After college, King worked jobs at a gas station and a laundromat. His wife worked at Dunkin' Donuts. He said, "Budget was not exactly the word for whatever it was we were on. It was more like a modified version of the Bataan Death March." His writing office was the furnace room of his trailer home, and all of his rough drafts were typed single-spaced, with no margins, to save paper.
He sold a series of horror stories to men's magazines, and he said that the paychecks from these stories always seemed to arrive when one of his kids had an ear infection or the car had broken down.
His first novel was Carrie (1973), about a weird, miserable, high school girl with psychic powers. The hard cover didn't sell very well, but when his agent called to say that the paperback rights had sold for $400,000, King couldn't believe it. He said, "The only thing I could think to do was go out and buy my wife a hair dryer. I stumbled across the street to get it and thought I would probably get greased by some car."
He went on to become one of the most popular novelists of all time. Before him, most horror novels took place in drafty old mansions and castles. His horror novels take place in ordinary American small towns, at fast food restaurants, local libraries, and little league baseball games. King says that he writes about his own fears, and he claims to be afraid of spiders, elevators, closed-in places, the dark, flying, sewers, funerals, cancer, heart attacks, and being buried alive, among other things.

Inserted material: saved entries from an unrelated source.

(** [urljoin(base, url)] *)
Definition urljoin (base url : string) : option string :=
  if Str.is_empty base then Some url
  else if Str.is_empty url then Some base
  else
    match urlparse base EmptyString with
    | None => None
    | Some b =>
    match urlparse url (p_scheme b) with
    | None => None
    | Some u =>
        if negb (String.eqb (p_scheme u) (p_scheme b))
           || negb (Str.mem (p_scheme u) uses_relative)
        then Some url
        else if Str.mem (p_scheme u) uses_netloc
                && negb (Str.is_empty (p_netloc u))
        then Some (urlunparse (p_scheme u) (p_netloc u) (p_path u) (p_params u)
                              (p_query u) (p_fragment u))
        else
          let netloc :=
            if Str.mem (p_scheme u) uses_netloc then p_netloc b else p_netloc u in
          if Str.is_empty (p_path u) && Str.is_empty (p_params u) then
            Some (urlunparse (p_scheme u) netloc (p_path b) (p_params b)
                    (if Str.is_empty (p_query u) then p_query b else p_query u)
                    (p_fragment u))
          else
            let base_parts := Str.split "/" (p_path b) in
            let base_parts :=
              if negb (Str.is_empty (List.last base_parts EmptyString))
              then List.removelast base_parts else base_parts in
            let segments :=
              if String.eqb (Str.take 1 (p_path u)) "/"
              then Str.split "/" (p_path u)
              else filter_middle (base_parts ++ Str.split "/" (p_path u)) in
            let resolved_path := resolve_dots segments in
            let resolved_path :=
              if Str.mem (List.last segments EmptyString) ["."; ".."]
              then resolved_path ++ [EmptyString] else resolved_path in
            let joined := Str.join "/" resolved_path in
            Some (urlunparse (p_scheme u) netloc
                    (if Str.is_empty joined then "/" else joined)
                    (p_params u) (p_query u) (p_fragment u))
    end
    end.

End urllib.
Lemma fold_insert_by_elem {A} (key : A -> string) (x : A) (l acc : list A) :
  x ∈ fold_left (fun acc y => insert_by key y acc) l acc <-> x ∈ acc \/ x ∈ l.
Proof.
  revert acc. induction l as [|y l IH]; intros acc; simpl.
  - rewrite elem_of_nil. tauto.
  - rewrite IH, insert_by_elem, elem_of_cons. tauto.
Qed.

Lemma sorted_by_elem {A} (key : A -> string) (x : A) (l : list A) :
  x ∈ sorted_by key l <-> x ∈ l.
Proof.
  unfold sorted_by. rewrite fold_insert_by_elem, elem_of_nil. tauto.
Qed.

Lemma merge_lists_elem (l1 l2 : list string) x :
  x ∈ merge_lists l1 l2 <-> x ∈ l1 \/ x ∈ l2.
Proof.
  unfold merge_lists, sorted_strings.
  rewrite sorted_by_elem, elem_of_remove_dups, elem_of_app. tauto.
Qed.

Lemma list_remove_sub x y l : x ∈ list_remove y l -> x ∈ l.
Proof.
  induction l as [|z l IH]; simpl; [done|].
  destruct (String.eqb z y); rewrite ?elem_of_cons; [tauto|].
  intros [->|H]; [by left| right; auto].
Qed.

Lemma list_remove_keep x y l : x ∈ l -> x <> y -> x ∈ list_remove y l.
Proof.
  induction l as [|z l IH]; simpl; [done|].
  rewrite elem_of_cons. intros Hx Hne.
  destruct (String.eqb z y) eqn:E.
  - apply String.eqb_eq in E as ->. destruct Hx as [->|Hx]; [congruence|done].
  - rewrite elem_of_cons. tauto.
Qed.

Lemma remove_forms_sub forms actions x :
  x ∈ remove_forms forms actions -> x ∈ actions.
Proof.
  unfold remove_forms. revert actions.
  induction forms as [|f forms IH]; intros actions; simpl; [done|].
  intros H. apply IH in H. case_decide; [by eapply list_remove_sub|done].
Qed.

Lemma remove_forms_keep forms actions x :
  x ∈ actions -> x ∉ forms -> x ∈ remove_forms forms actions.
Proof.
  unfold remove_forms. revert actions.
  induction forms as [|f forms IH]; intros actions Hx Hf; simpl; [done|].
  rewrite elem_of_cons in Hf. apply IH; [|tauto].
  case_decide; [|done]. apply list_remove_keep; [done|]. intros ->; tauto.
Qed.

Lemma dict_set_keys {V} (k : string) (v : V) (d : list (string * V)) x :
  x ∈ map fst (dict_set k v d) <-> x = k \/ x ∈ map fst d.
Proof.
  induction d as [|[k' v'] d IH]; simpl.
  - rewrite list_elem_of_singleton, elem_of_nil. tauto.
  - destruct (String.eqb k' k) eqn:E.
    + apply String.eqb_eq in E as ->. simpl. rewrite !elem_of_cons. tauto.
    + simpl. rewrite !elem_of_cons, IH. tauto.
Qed.

Lemma dict_update_keys {V} (a b : list (string * V)) x :
  x ∈ map fst (dict_update a b) <-> x ∈ map fst a \/ x ∈ map fst b.
Proof.
  unfold dict_update. revert a.
  induction b as [|[k v] b IH]; intros a; simpl.
  - rewrite elem_of_nil. tauto.
  - rewrite IH, dict_set_keys, elem_of_cons. simpl. tauto.
Qed.

(** Whatever the override flag, the merged dict has the keys of both. *)
Lemma merge_dicts_keys {V} (d1 d2 : list (string * V)) ov x :
  x ∈ map fst (merge_dicts d1 d2 ov) <-> x ∈ map fst d1 \/ x ∈ map fst d2.
Proof. unfold merge_dicts. destruct ov; rewrite dict_update_keys; tauto. Qed.

Lemma combine_with_templates_elem actions templates x :
  x ∈ combine_with_templates actions templates <-> x ∈ actions \/ x ∈ map fst templates.
Proof.
  unfold combine_with_templates, sorted_strings.
  rewrite elem_of_app, list_elem_of_filter, sorted_by_elem.
  destruct (decide (x ∈ actions)); tauto.
Qed.

Lemma combine_user_with_default_actions_elem user x :
  x ∈ combine_user_with_default_actions user <-> x ∈ default_action_names \/ x ∈ user.
Proof.
  unfold combine_user_with_default_actions.
  rewrite elem_of_app, list_elem_of_filter.
  destruct (decide (x ∈ default_action_names)); tauto.
Qed.
Lemma recall_async_odd_witness :
  (<[2%positive := [-1; 1; -1]%Z]> Demo.caller_heap) !! 1%positive
  = Some Demo.query
  ∧ (<[2%positive := [-1; 1; -1]%Z]> Demo.caller_heap) !! 2%positive
    = Some (Z.opp <$> Demo.query)
  ∧ length Demo.W = length Demo.query
  ∧ Forall (λ row, length row = length Demo.query) Demo.W
  ∧ ∃ ys,
      recall_async 1 Demo.W 50 (<[2%positive := [-1; 1; -1]%Z]> Demo.caller_heap)
      = (Ok (fresh (dom (<[2%positive := [-1; 1; -1]%Z]> Demo.caller_heap))),
         <[fresh (dom (<[2%positive := [-1; 1; -1]%Z]> Demo.caller_heap)) := ys]>
           (<[2%positive := [-1; 1; -1]%Z]> Demo.caller_heap))
      ∧ recall_async 2 Demo.W 50 (<[2%positive := [-1; 1; -1]%Z]> Demo.caller_heap)
        = (Ok (fresh (dom (<[2%positive := [-1; 1; -1]%Z]> Demo.caller_heap))),
           <[fresh (dom (<[2%positive := [-1; 1; -1]%Z]> Demo.caller_heap))
             := Z.opp <$> ys]>
             (<[2%positive := [-1; 1; -1]%Z]> Demo.caller_heap)).
Proof.
  assert ((<[2%positive := [-1; 1; -1]%Z]> Demo.caller_heap) !! 1%positive
          = Some Demo.query) as H1 by done.
  assert ((<[2%positive := [-1; 1; -1]%Z]> Demo.caller_heap) !! 2%positive
          = Some (Z.opp <$> Demo.query)) as H2 by done.
  assert (length Demo.W = length Demo.query) as H3 by (vm_compute; reflexivity).
  assert (Forall (λ row, length row = length Demo.query) Demo.W) as H4
    by (vm_compute; repeat constructor).
  split; [exact H1|]. split; [exact H2|]. split; [exact H3|]. split; [exact H4|].
  exact (recall_async_odd Demo.W 1 2 50 Demo.query _ H1 H2 H3 H4).
Defined.
(** On the turn in which a task list runs the child under its cursor it
    registers one more set of listeners on that child and none is ever
    removed: with [k] sets on the child, the one just added included, each
    of [child/execute], the [child/progress] reports and [child/done] or
    [child/error] is emitted [k] times in a row on the list, and heard [k]
    times by whoever listens to the list, followed at most by one
    ['empty'].  A child the list runs for the first time is heard once, one
    it runs for the second time twice.  The child is one that carries no
    listener for ['error'] but those of this list, and that stays so. *)
Theorem child_signals_once_per_listener_set (p : Proc) (us : Units)
        (h h' : Heap) (b : B) (st prev : Value) (c : nat) (t : Task)
        (rs : list Z) (out : Outcome Value) :
  pc p = pc_loop st prev ->
  tasks (l_queue (lane p)) !! taskIndex (l_queue (lane p)) = Some c ->
  us !! c = Some t ->
  errorListeners (fields t) = listeners_on c (lane p) ->
  action t (child_input st prev p) h = (h', rs, out) ->
  let heard := relayed (S (listeners_on c (lane p))) (child_signals c rs out) in
  let b1 := fold_left (fun b s => onChild s b) heard b in
  let '(p', us', _, b') := list_step onChild onEmpty p us h b in
  (b' = b1 \/ exists l, b' = snd (fst (onEmpty l b1)))
  /\ (exists t', us' !! c = Some t'
        /\ errorListeners (fields t') = S (listeners_on c (lane p)))
  /\ ((exists e, out = Throw e)
      \/ (S (taskIndex (l_queue (lane p))) < length (tasks (l_queue (lane p))))%nat ->
      listeners_on c (lane p') = S (listeners_on c (lane p))
      /\ (forall c', c' <> c -> listeners_on c' (lane p') = listeners_on c' (lane p))
      /\ exists own, emitted (lfields (lane p'))
                     = emitted (lfields (lane p)) ++ heard ++ [own]).
Proof.
  intros Hpc Hc Hus Hown Ha heard b1.
  rewrite (list_step_child _ _ _ _ _ _ _ _ _ Hpc Hc).
  unfold run_child. rewrite Hus. cbv zeta.
  destruct (execute_child_signals c (child_input st prev p) t h h' rs out Ha)
    as (f' & Hex & Hsigs & _).
  pose proof (execute_errorListeners (child_input st prev p)
                (mkTask (on_error (fields t)) (action t)) h) as Hel.
  rewrite Hex in Hel. cbn in Hel. rewrite Hown in Hel.
  rewrite Hex. cbn [fields emitted].
  rewrite list_emit_all by apply relayed_not_error.
  rewrite Hsigs, listeners_on_listen.
  change (listeners_on c (set_empty false (lane p))) with (listeners_on c (lane p)).
  fold heard. fold b1.
  assert (Hchild : exists t', <[c := mkTask f' (action t)]> us !! c = Some t'
                     /\ errorListeners (fields t') = S (listeners_on c (lane p))).
  { eexists. rewrite lookup_insert_eq. split; [reflexivity|exact Hel]. }
  destruct out as [v|e].
  - destruct (stepped_list_fields (lane p) c heard)
      as [(H3t & H3i & _ & _ & _ & H3e) _].
    rewrite H3t, H3i.
    destruct (_ <=? _)%nat eqn:Hend.
    + apply Nat.leb_le in Hend.
      match goal with |- context [onEmpty ?l b1] =>
        destruct (onEmpty l b1) as [[l4 b2] [e|]] eqn:He end.
      * split; [right; eexists; by rewrite He|]. split; [done|].
        intros [[e' [=]]|Hlt]. lia.
      * split; [right; eexists; by rewrite He|]. split; [done|].
        intros [[e' [=]]|Hlt]. lia.
    + split; [by left|]. split; [done|]. intros _. cbn [lane].
      split_and!.
      * destruct (lane p) as [[f ts idx] w e q ctl ls]. cbn.
        apply (listeners_on_listen c (mkList (mkQueue f ts idx) w e q ctl ls)).
      * intros c' Hne. destruct (lane p) as [[f ts idx] w e q ctl ls]. cbn.
        by apply (listeners_on_listen_ne c c' (mkList (mkQueue f ts idx) w e q ctl ls)).
      * eexists. exact H3e.
  - split; [by left|]. split; [done|]. intros _.
    unfold finish, execute_settle, execute_catch, emit.
    destruct (lane p) as [[f ts idx] w e0 q ctl ls]. cbn.
    destruct (Nat.eqb _ _); cbn; (split_and!;
      [apply (listeners_on_listen c (mkList (mkQueue f ts idx) w e0 q ctl ls))
      |intros c' Hne;
       by apply (listeners_on_listen_ne c c' (mkList (mkQueue f ts idx) w e0 q ctl ls))
      |exists (sig_error e); by rewrite <- app_assoc]).
Qed.
End ListenerState.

The first time someone asked him for his autograph was in a deli. The man behind the counter looked at him funny and asked if King was somebody famous. King got excited about being recognized for the first time, but then man said, "I know, you're Francis Ford Coppola." King said yes, he was Francis Ford Coppola, and he gave the man a signed napkin that said, "Francis Ford Coppola."
Last fall, the National Book Foundation gave King its Medal for Distinguished Contribution to American Letters. Previous recipients of the medal have been Saul Bellow, Philip Roth, Arthur Miller and Toni Morrison. Some members of the literary community objected to King receiving the medal because they claim he doesn't write literary fiction.
In his acceptance speech, King said, "I salute the National Book Foundation Board, who took a huge risk in giving this award to a man many people see as a rich hack...Giving an award like this to a guy like me suggests that...bridges can be built between the so-called popular fiction and the so-called literary fiction. The first gainers in such a widening of interest would be the readers."
When asked what he wanted to achieve when he first became a writer, King said, "I wanted people to leave jobs, to ride past their stop on a bus or train, to burn dinner--because of my books. I wanted to take them prisoner."